Sunday, May 18, 2008
Biking from Brussels to Mainz (May 15-17) after World Harmony Run at the European Parliament (14/15 May)
World Harmony Run enthusiasm at the primary school Claire Joie
Making friends with Daniela, with her German flag
The reception of the World Harmony Run at the European Parliament in Brussels and a visit to a local, very multi-cultural primary school with the torch was a great opportunity to pack my bike into our rented car in order to bike back from Brussels to check out the main part of the biking route for August.
After a few inspiring and impressive hours in Brussels, including an exhibition of paintings by Sri Chinmoy, the founder of the World Harmony Run, on Wednesday at the European Parliament and a meeting with local school kids who did a great performance for us on Thursday, I said good-bye to my friends around noon and took off on my bike with not more than a backpack with some fresh clothes, rain gear, toothbrush, maps and mobile phone.
My plan was to check out the major part of the bike route for August in reality, not just on a map, and it proved a very good idea, since particularly in Germany things became much more complicated than the map would suggest.
Biking from Brussels towards Aachen via Tervuren, Tongeren, St.
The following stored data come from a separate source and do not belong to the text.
(** [int] reads exactly the integer literals, and gives their value. *)
Lemma int_literal_spec (s : str) (z : Z) :
  PyStr.int s = Some z <-> int_literal s z.
Proof.
  unfold PyStr.int, int_literal.
  set (t := map PyStr.to_ascii_digit_or_space (PyStr.chars s)).
  clearbody t. rewrite parse_int_sign. split.
  - intros H.
    destruct (skip_c_space_split t) as (ws1 & Et & Hw1).
    destruct (PyStr.skip_c_space t) as [|c s1'].
    + apply parse_digits_inv in H as (body & ws2 & E & Hw2 & Hb & Hn & ->).
      exists ws1, [], body, ws2.
      split; [rewrite Et; f_equal; exact E|]. repeat split; auto.
    + destruct (N.eqb_spec c "+"%cp) as [->|Hp];
        [|destruct (N.eqb_spec c "-"%cp) as [->|Hm]];
        apply parse_digits_inv in H as (body & ws2 & E & Hw2 & Hb & Hn & ->).
      * exists ws1, ["+"%cp], body, ws2.
        split; [rewrite Et; f_equal; cbn [app]; now rewrite E|].
        repeat split; auto.
      * exists ws1, ["-"%cp], body, ws2.
        split; [rewrite Et; f_equal; cbn [app]; now rewrite E|].
        repeat split; auto.
      * exists ws1, [], body, ws2.
        split; [rewrite Et; f_equal; exact E|]. repeat split; auto.
  - intros (ws1 & sign & body & ws2 & -> & Hw1 & Hw2 & Hb & Hn & Hz).
    destruct (digit_run_head body Hb) as (c & body' & Eb & Hc).
    destruct (digit_props c Hc) as (Hsp & Hp & Hm).
    rewrite (skip_c_space_app ws1 _ Hw1).
    destruct Hz as [[[->| ->] ->]|[-> ->]]; cbn [app].
    + rewrite Eb. cbn [app PyStr.skip_c_space]. rewrite Hsp.
      apply N.eqb_neq in Hp. apply N.eqb_neq in Hm. rewrite Hp, Hm.
      change (c :: body' ++ ws2)%list with ((c :: body') ++ ws2)%list.
      rewrite <- Eb. now apply parse_digits_run.
    + change (PyStr.skip_c_space ("+"%cp :: body ++ ws2))
        with ("+"%cp :: body ++ ws2)%list.
      cbv iota. change ("+"%cp =? "+"%cp)%N with true. cbv iota.
      now apply parse_digits_run.
    + change (PyStr.skip_c_space ("-"%cp :: body ++ ws2))
        with ("-"%cp :: body ++ ws2)%list.
      cbv iota. change ("-"%cp =? "+"%cp)%N with false.
      change ("-"%cp =? "-"%cp)%N with true. cbv iota.
      now apply parse_digits_run.
Qed.

(** ** The loop of [transform_all_files] *)

Lemma process_file_loop (w : World) (files : list str)
      (acc : list LongTable) :
  fold_left (process_file w) files acc = (acc ++ successes w files)%list.
Proof.
  revert acc. induction files as [|f files IH]; intros acc; simpl.
  - now rewrite app_nil_r.
  - rewrite IH. unfold process_file.
    destruct (transform_csv w f); [now rewrite <- app_assoc | reflexivity].
Qed.

Lemma transform_all_files_eq (w : World) :
  transform_all_files w =
  (csv_files <- get_csv_files w ;;
   match csv_files with
   | [] => Err FileNotFoundError
   | _ :: _ =>
       match successes w csv_files with
       | [] => Err ValueError
       | ok => Concat.concat ok
       end
   end).
Proof.
  unfold transform_all_files.
  destruct (get_csv_files w) as [files|e]; [|reflexivity]. cbn [bind].
  rewrite process_file_loop. cbn [app].
  destruct files as [|f files]; [reflexivity|].
  cbn [is_empty]. now destruct (successes w (f :: files)).
Qed.

Lemma transform_all_files_found (w : World) (files : list str) :
  get_csv_files w = Ok files ->
  transform_all_files w =
  match files with
  | [] => Err FileNotFoundError
  | _ :: _ =>
      match successes w files with
      | [] => Err ValueError
      | ok => Concat.concat ok
      end
  end.
Proof. intros H. now rewrite transform_all_files_eq, H. Qed.

Lemma transform_all_files_ok (w : World) (out : CombinedTable) :
  transform_all_files w = Ok out ->
  exists f files d ds,
    get_csv_files w = Ok (f :: files)
    /\ successes w (f :: files) = d :: ds
    /\ Concat.concat (d :: ds) = Ok out.
Proof.
  rewrite transform_all_files_eq.
  destruct (get_csv_files w) as [[|f files]|e]; try discriminate.
  cbn [bind]. destruct (successes w (f :: files)) as [|d ds] eqn:E;
    [discriminate|].
  intros H. now exists f, files, d, ds.
Qed.

Lemma successes_In (w : World) (files : list str) (d : LongTable) :
  In d (successes w files) ->
  exists f, In f files /\ transform_csv w f = Ok d.
Proof.
  induction files as [|f files IH]; simpl; [intros []|].
  destruct (transform_csv w f) as [d0|e] eqn:E.
  - intros [<-|H]; [exists f; auto|].
    destruct (IH H) as (f' & Hf' & Hd). eauto.
  - intros H. destruct (IH H) as (f' & Hf' & Hd). eauto.
Qed.

Lemma successes_none (w : World) (files : list str) :
  (forall f, In f files -> raises (transform_csv w f)) ->
  successes w files = [].
Proof.
  induction files as [|f files IH]; intros H; simpl; [reflexivity|].
  destruct (H f (or_introl eq_refl)) as [e ->].
  apply IH. intros f' Hf'. apply H. now right.
Qed.

Lemma transform_csv_reshape (w : World) (p : str) (d : LongTable) :
  transform_csv w p = Ok d ->
  exists df month year,
    read_csv w p = Ok df
    /\ extract_month_year_from_filename (PyStr.basename p) = Ok (month, year)
    /\ reshape month year df = Ok d.
Proof.
  unfold transform_csv. intros H.
  apply bind_ok in H as (df & Hdf & H).
  apply bind_ok in H as ([month year] & Hmy & H).
  exists df, month, year. auto.
Qed.

(* ================================================================== *)
(** * The date inferred from a file name *)

Example split_documented_name :
  PyStr.split " - " documented_name
  = ["Ghana"; "Marketing_Growth 360 Report"; "2025"; "June 2025 Overview.csv"].
Proof. reflexivity. Qed.

Example split_blanks : PyStr.split " " "a  b " = ["a"; ""; "b"; ""].
Proof. reflexivity. Qed.

Example int_literals :
  PyStr.int "2025" = Some 2025 /\ PyStr.int " +1_000 " = Some 1000
  /\ PyStr.int "-007" = Some (-7) /\ PyStr.int "1__0" = None
  /\ PyStr.int "June" = None /\ PyStr.int "" = None.
Proof. repeat split. Qed.

Example extract_year_first :
  extract_month_year_from_filename june_name = Ok (6, 2025).
Proof. reflexivity. Qed.

(** C1.  On the file name the source and the specification quote,
    "Ghana - Marketing_Growth 360 Report - 2025 - June 2025 Overview.csv",
    [extract_month_year_from_filename] does not return (6, 2025): the
    fourth segment is "June 2025 Overview.csv", its first token "June" is
    taken for the year, and [int("June")] raises [ValueError]. *)
Theorem documented_name_raises :
  fourth_segment documented_name = Some "June 2025 Overview.csv"
  /\ PyStr.split " " "June 2025 Overview.csv" = ["June"; "2025"; "Overview.csv"]
  /\ extract_month_year_from_filename documented_name = Err ValueError.
Proof. repeat split. Qed.

(** Every name that follows the convention with a month of [month_map]
    in front of the year is refused in the same way. *)
Lemma month_first_raises (filename seg month_name year_text : str)
      (rest : list str) (m : Z) :
  fourth_segment filename = Some seg ->
  PyStr.split " " seg = month_name :: year_text :: rest ->
  In (month_name, m) month_map ->
  extract_month_year_from_filename filename = Err ValueError.
Proof.
  intros Hseg Htok Hm.
  rewrite (extract_two_tokens _ _ _ _ _ Hseg Htok).
  pose proof month_names_are_not_integers as F.
  rewrite Forall_forall in F. specialize (F _ Hm). simpl in F.
  unfold py_int. now rewrite F.
Qed.

(** C6, as stated, fails.  Both names below have four segments and a
    first white-space token, "2025", that is an integer literal; the
    first raises [IndexError] because the fourth segment has no second
    token, the second raises [ValueError] because the source cuts the
    segment at blanks only and hands "2025<TAB>June" to [int]. *)
Lemma numeric_year_token_raises :
  (fourth_segment bare_year_name = Some "2025"
   /\ PyStr.int (first_whitespace_token "2025") = Some 2025
   /\ extract_month_year_from_filename bare_year_name = Err IndexError)
  /\ (fourth_segment tabbed_name = Some ("2025" ++ TAB ++ "June x")
      /\ PyStr.int (first_whitespace_token ("2025" ++ TAB ++ "June x"))
         = Some 2025
      /\ extract_month_year_from_filename tabbed_name = Err ValueError).
Proof. repeat split. Qed.

(** Hence the year token, read as the first white-space token, does not
    decide whether the call raises. *)
Lemma year_token_does_not_decide :
  ~ (forall filename seg,
        fourth_segment filename = Some seg ->
        (raises (extract_month_year_from_filename filename)
         <-> PyStr.int (first_whitespace_token seg) = None)).
Proof.
  intros H. destruct (H bare_year_name "2025" eq_refl) as [H1 _].
  assert (R : raises (extract_month_year_from_filename bare_year_name))
    by (exists IndexError; reflexivity).
  apply H1 in R. discriminate R.
Qed.

Lemma int_refuses (s : str) :
  PyStr.int s = None <-> ~ exists z, int_literal s z.
Proof.
  split.
  - intros H [z Hz]. apply int_literal_spec in Hz. congruence.
  - intros H. destruct (PyStr.int s) as [z|] eqn:E; [|reflexivity].
    exfalso. apply H. exists z. now apply int_literal_spec.
Qed.

(** Digits of any script count as digits, and a literal of more than
    4300 digits is refused. *)
Example int_unicode_and_limit :
  PyStr.int fullwidth_2025 = Some 2025
  /\ extract_month_year_from_filename fullwidth_name = Ok (6, 2025)
  /\ PyStr.int (repeat_char "1"%cp 4301) = None
  /\ extract_month_year_from_filename long_year_name = Err ValueError.
Proof. vm_compute. repeat split. Qed.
Truiden, Maastricht and Vaals, along the beautiful park landscapes and alleys with majestic old trees and huge rhododendron bushes, with softly rolling hills that I like so much more than just plain flat surface, was a great experience. Bike paths along the Belgian national roads and in the towns all the way to Aachen made it very easy. With its little neat houses of dark brick, interspersed with some white patterns, reminding of northern Germany and England at the same time and very little industrial zones compared to Germany, it felt very "cosy". Only when I looked up the history of Belgium at home, and its involvement in Africa and the Congo (passing by the Royal Museum for Central Africa near Tervuren and the "Aligator-Fountain") did I realise how much violence was still going on here only some 100 years ago!
I reached Aachen around 9 p.m. (about 137 km), after a longer ice-cream and vegi-burger stop in Borgloon to take schelter from the 5 p.m. thunderstorm with thunder and lightning and heaviest downpour, and only after I had checked in did the rain come back.
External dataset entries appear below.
(* ===== verification/Bincode.v ===== *)
(** * The bincode interface

    The metadata backend stores values through the bincode crate.  The crate
    is not part of the repository: the definitions that serialize take an
    instance of [Bincode], and the theorems about them use only the documented
    round trip [BincodeLaws].  Serializing fails for no value of the program but a
    [SystemTime] before the epoch; the clock is assumed not to run before it, and
    times the client chooses are taken to be after it.  The second half builds reference codecs that
    satisfy the law, used to evaluate the definitions on concrete inputs. *)

From S2P Require Import Prelude Common Types.

Class Bincode (A : Type) := {
  bc_ser : A -> bytes;
  bc_de : bytes -> option A
}.

Class BincodeLaws (A : Type) {B : Bincode A} : Prop :=
  bc_roundtrip : forall a : A, bc_de (bc_ser a) = Some a.

Lemma bc_ser_inj `{BincodeLaws A} (a b : A) : bc_ser a = bc_ser b -> a = b.
Proof.
  intros E. pose proof (bc_roundtrip a) as Ha. rewrite E, bc_roundtrip in Ha. congruence.
Qed.

(** ** Reference codecs

    A codec writes a self-delimiting prefix and reads it back, leaving the
    rest of the input. *)

Record codec (A : Type) := Codec {
  enc : A -> bytes;
  dec : bytes -> option (A * bytes);
  dec_enc : forall a rest, dec (enc a ++ rest) = Some (a, rest)
}.
Arguments Codec {A}.
Arguments enc {A}.
Arguments dec {A}.
Arguments dec_enc {A}.

Definition codec_bincode {A} (c : codec A) : Bincode A := {|
  bc_ser := enc c;
  bc_de b := match dec c b with Some (a, _) => Some a | None => None end
|}.

Lemma codec_bincode_laws {A} (c : codec A) : @BincodeLaws A (codec_bincode c).
Proof.
  intros a. simpl. rewrite <- (app_nil_r (enc c a)), dec_enc. done.
Qed.

(** Positives as a terminated list of bits, integers with a sign byte. *)
Fixpoint enc_pos (p : positive) : bytes :=
  match p with
  | xH => [Byte.x02]
  | xO p => Byte.x00 :: enc_pos p
  | xI p => Byte.x01 :: enc_pos p
  end.

Fixpoint dec_pos (b : bytes) : option (positive * bytes) :=
  match b with
  | Byte.x02 :: rest => Some (xH, rest)
  | Byte.x00 :: rest =>
      match dec_pos rest with Some (p, r) => Some (xO p, r) | None => None end
  | Byte.x01 :: rest =>
      match dec_pos rest with Some (p, r) => Some (xI p, r) | None => None end
  | _ => None
  end.

Definition codec_Z : codec Z.
Proof.
  refine (Codec (fun z =>
    match z with
           | Z0 => [Byte.x00]
           | Zpos p => Byte.x01 :: enc_pos p
           | Zneg p => Byte.x02 :: enc_pos p
           end)
    (fun b =>
    match b with
           | Byte.x00 :: r => Some (0, r)
           | Byte.x01 :: r =>
               match dec_pos r with Some (p, r) => Some (Zpos p, r) | None => None end
           | Byte.x02 :: r =>
               match dec_pos r with Some (p, r) => Some (Zneg p, r) | None => None end
           | _ => None
           end) _).
  assert (Hp : forall p rest, dec_pos (enc_pos p ++ rest) = Some (p, rest)).
  { induction p as [p IH|p IH|]; intros r; simpl; rewrite ?IH; done. }
  intros [|p|p] rest; simpl; rewrite ?Hp; done.
Defined.

Definition codec_pair {A B} (ca : codec A) (cb : codec B) : codec (A * B).
Proof.
  refine (Codec (fun ab =>
    enc ca ab.1 ++ enc cb ab.2)
    (fun b =>
    match dec ca b with
           | Some (a, r) =>
               match dec cb r with Some (b, r) => Some ((a, b), r) | None => None end
           | None => None
           end) _).
  intros [a b] rest. simpl. rewrite <- app_assoc, !dec_enc. done.
Defined.

Definition codec_iso {A B} (f : A -> B) (g : B -> A)
    (H : forall b, f (g b) = b) (c : codec A) : codec B.
Proof.
  refine (Codec (fun b =>
    enc c (g b))
    (fun x =>
    match dec c x with Some (a, r) => Some (f a, r) | None => None end) _).
  intros b rest. simpl. rewrite dec_enc, H. done. Defined.

Definition codec_bool : codec bool.
Proof.
  refine (codec_iso (fun z => Z.eqb z 1) (fun b : bool => if b then 1 else 0) _ codec_Z).
  intros []; done.
Defined.

Definition codec_option {A} (c : codec A) : codec (option A).
Proof.
  refine (Codec (fun o =>
    match o with None => [Byte.x00] | Some a => Byte.x01 :: enc c a end)
    (fun b =>
    match b with
           | Byte.x00 :: r => Some (None, r)
           | Byte.x01 :: r =>
               match dec c r with Some (a, r) => Some (Some a, r) | None => None end
           | _ => None
           end) _).
  intros [a|] rest; simpl; rewrite ?dec_enc; done. Defined.

Fixpoint enc_string (s : string) : bytes :=
  match s with
  | EmptyString => [Byte.x00]
  | String c s => Byte.x01 :: Ascii.byte_of_ascii c :: enc_string s
  end.

Fixpoint dec_string (b : bytes) : option (string * bytes) :=
  match b with
  | Byte.x00 :: r => Some (EmptyString, r)
  | Byte.x01 :: c :: r =>
      match dec_string r with
      | Some (s, r) => Some (String (Ascii.ascii_of_byte c) s, r)
      | None => None
      end
  | _ => None
  end.

Definition codec_string : codec string.
Proof.
  refine (Codec (enc_string)
    (dec_string) _).
  intros s. induction s as [|c s IH]; intros rest; simpl; [done|].
  rewrite IH, Ascii.ascii_of_byte_of_ascii. done.
Defined.

Definition FileType_to_Z (t : FileType) : Z :=
  match t with
  | NamedPipe => 0 | CharDevice => 1 | BlockDevice => 2 | Directory => 3
  | RegularFile => 4 | Symlink => 5 | Socket => 6
  end.
Definition FileType_of_Z (z : Z) : FileType :=
  match z with
  | 0 => NamedPipe | 1 => CharDevice | 2 => BlockDevice | 3 => Directory
  | 4 => RegularFile | 5 => Symlink | _ => Socket
  end.

Definition codec_FileType : codec FileType.
Proof. refine (codec_iso FileType_of_Z FileType_to_Z _ codec_Z). intros []; done. Defined.

Local Infix "×" := codec_pair (at level 40, left associativity).

Definition codec_InodeAttr : codec InodeAttr.
Proof.
  refine (codec_iso
    (fun '(f, k, m, u, g, rd, at_, mt, ct, cr, nl, len, p, kc) =>
       mkAttr f k m u g rd at_ mt ct cr nl len p kc)
    (fun a => (flags a, kind a, mode a, uid a, gid a, rdev a, atime a, mtime a, ctime a,
               crtime a, nlink a, attr_length a, parent a, keep_cache a)) _
    (codec_Z × codec_FileType × codec_Z × codec_Z × codec_Z × codec_Z × codec_Z × codec_Z ×
     codec_Z × codec_Z × codec_Z × codec_Z × codec_Z × codec_bool)).
  intros []; done.
Defined.

Definition codec_DEntry : codec DEntry.
Proof.
  refine (codec_iso (fun '(p, n, i, t) => mkDEntry p n i t)
    (fun e => (de_parent e, de_name e, de_inode e, de_typ e)) _
    (codec_Z × codec_string × codec_Z × codec_FileType)).
  intros []; done.
Defined.

Definition codec_Format : codec Format.
Proof.
  refine (codec_iso (fun '(n, c, b, p, mc, mi) => mkFormat n c b p mc mi)
    (fun f => (fmt_name f, chunk_size f, block_size f, page_size f, max_capacity f,
               max_inodes f)) _
    (codec_string × codec_Z × codec_Z × codec_Z × codec_option codec_Z × codec_option codec_Z)).
  intros []; done.
Defined.

Definition codec_DirStat : codec DirStat.
Proof.
  refine (codec_iso (fun '(l, s, i) => mkDirStat l s i)
    (fun d => (ds_length d, ds_space d, ds_inodes d)) _ (codec_Z × codec_Z × codec_Z)).
  intros []; done.
Defined.

(** ** Little-endian words, the layout bincode documents for fixed integers *)

Definition byte_of_Z (z : Z) : Byte.byte :=
  match Byte.of_N (Z.to_N (z `mod` 256)) with Some b => b | None => Byte.x00 end.
Definition Z_of_byte (b : Byte.byte) : Z := Z.of_N (Byte.to_N b).

Fixpoint le_bytes (n : nat) (z : Z) : bytes :=
  match n with
  | O => []
  | S n => byte_of_Z z :: le_bytes n (z / 256)
  end.

Fixpoint le_Z (b : bytes) : Z :=
  match b with
  | [] => 0
  | x :: b => Z_of_byte x + 256 * le_Z b
  end.

Lemma length_le_bytes n z : length (le_bytes n z) = n.
Proof. revert z. induction n; intros z; simpl; auto. Qed.

Lemma Z_of_byte_of_Z z : Z_of_byte (byte_of_Z z) = z `mod` 256.
Proof.
  unfold Z_of_byte, byte_of_Z.
  pose proof (Z.mod_pos_bound z 256 ltac:(lia)) as Hb.
  destruct (Byte.of_N (Z.to_N (z `mod` 256))) as [b|] eqn:E.
  - apply Byte.to_of_N in E. rewrite E. lia.
  - apply Byte.of_N_None_iff in E. lia.
Qed.

Lemma le_Z_le_bytes n z : 0 <= z < 2 ^ (8 * Z.of_nat n) -> le_Z (le_bytes n z) = z.
Proof.
  revert z. induction n as [|n IH]; intros z Hz; simpl.
  { change (2 ^ (8 * Z.of_nat 0)) with 1 in Hz. lia. }
  rewrite Z_of_byte_of_Z, IH.
  - pose proof (Z.div_mod z 256). lia.
  - split; [apply Z.div_pos; lia|]. apply Z.div_lt_upper_bound; [lia|].
    replace (8 * Z.of_nat (S n)) with (8 + 8 * Z.of_nat n) in Hz by lia.
    rewrite Z.pow_add_r in Hz by lia. lia.
Qed.

Lemma take_le_bytes n z rest : take n (le_bytes n z ++ rest) = le_bytes n z.
Proof. rewrite take_app_le, take_ge by (rewrite length_le_bytes; lia). done. Qed.

Lemma drop_le_bytes n z rest : drop n (le_bytes n z ++ rest) = rest.
Proof. rewrite drop_app_ge by (rewrite length_le_bytes; lia). by rewrite length_le_bytes, Nat.sub_diag. Qed.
Next morning, Friday, I started around 10 a.m. from the Place of Europe in the city center of Aachen via Düren and Bonn towards Koblenz (another 135 km). This part became considerably more complicated due to less perfect bike paths in Germany and the need to take to "village roads" quite often with main roads tending to turn into dangerous highway-like speedways for cars only.
With many stops to ask for a safe way without too much extra mileage and hills, I made it in sunny weather to Bonn, where the first adrenaline rush set in when I suddenly found myself - without lights - in a long city tunnel. I learned to avoid the federal road B9 which at first was great to bike and make good headway on, until the safety side strip disappeared and cars thundered close by me at 120 km/hour (second adrenaline rush). When I stopped at an exit of the B9 at Sinzig to figure out if I should rather turn to the village roads, a police car stopped behind me and a nice police lady supported this idea very strongly.
So down to the bike path along the Rhine, very scenic, but much slower and a bit longer, with a big problem: the helpers' car won't be able to accompany me all the way in August. We will need an extra biker and meet every half hour or so whenever the road and the bike path touch. Hopefully I won't have to bike along this path at night (and fall asleep in the middle of nowhere).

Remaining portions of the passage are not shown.